G1 and G2 may sound like codes for some complex enzymes, but they are mere notations for gaps 1 and 2, which are just that: gaps between mitosis and DNA replication (in the S phase) respectively. G1 through to G2 – that’s G1, S phase and G2 – are all stages which collectively are known as interphase. Inter = between; phase = …phase, so interphase is just the stage between a cell’s creation and that cell’s division by mitosis.
Interphase is by far the stage in which most cells are in most of the time. The other stage, the small one, is called the mitotic phase and it encompasses mitosis (prophase, metaphase, anaphase and telophase) plus cytokinesis.

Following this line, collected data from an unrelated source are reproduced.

(** [Math.round]: a number that is not finite or already integral is
    returned as it is; any other is [m * 2^e] with [e < 0], and the result
    is the integer [floor (m * 2^e + 1/2)], with the sign of the argument
    when that integer is 0. *)
Definition Math_round (x : float) : float :=
  match Prim2SF x with
  | S754_finite s m e =>
      if (0 <=? e)%Z then x
      else
        let scaled := (if s then - Z.pos m else Z.pos m)%Z in
        let n := ((2 * scaled + 2 ^ (- e)) / 2 ^ (1 - e))%Z in
        if (n =? 0)%Z
        then (if s then PrimFloat.neg_zero else PrimFloat.zero)
        else ofInteger n
  | _ => x
  end.

(** *** Rows with fractional fields *)

Module UserActionsHourly.
Record t := mk {
    timestamp : Z;
    page : string;
    pageCategory : string;
    avgSessionDuration : float;
    bounceRate : float;
    conversionRate : float;
    conversionCount : Z;
    deviceType : string;
    referrer : string;
    region : string
  }.
End UserActionsHourly.

Module PerformanceHourly.
Record t := mk {
    timestamp : Z;
    page : string;
    pageCategory : string;
    avgLoadTime : float;
    errorRate : float;
    deviceType : string;
    region : string
  }.
End PerformanceHourly.

Record AnomalyDetectionResult := mkAnomaly {
  page : string;
  metricType : string;
  metric : string;
  currentValue : float;
  baselineMean : float;
  baselineStdDev : float;
  percentageChange : float;
  timestamp : Z;
  context : AnomalyContext
}.

Record CorrelatedMetric := mkCorrelated {
  cm_metric : string;
  cm_value : float;
  cm_change : float;
  cm_correlation : string
}.

Record CorrelationResult := mkCorrelation {
  primaryAnomaly : AnomalyDetectionResult;
  correlatedMetrics : list CorrelatedMetric
}.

Knowledge of the cell cycle comes in very useful in the treatment of cancer. Cancerous cells divide out of control, often due to mutations in DNA which result in improper regulation of cell division. These mutations have been isolated in certain genes known as oncogenes. The best drugs to treat cancer must be efficient at targeting and killing the cancerous cells, without damaging any nearby healthy cells. When cells divide too quickly, tumour suppressor genes
regulate them and give DNA an opportunity to be repaired, or for the immune response to kill the cancerous cells. If the tumour suppressor genes mutate themselves, then the probability of cancer developing increases significantly.
Lovely little topic. Remember the stage of the cell cycle where DNA replicates (interphase->S phase). Also, some cells never undergo mitosis, and so remain in G1 indefinitely. In this particular scenario the cells are said to be in the G0 phase.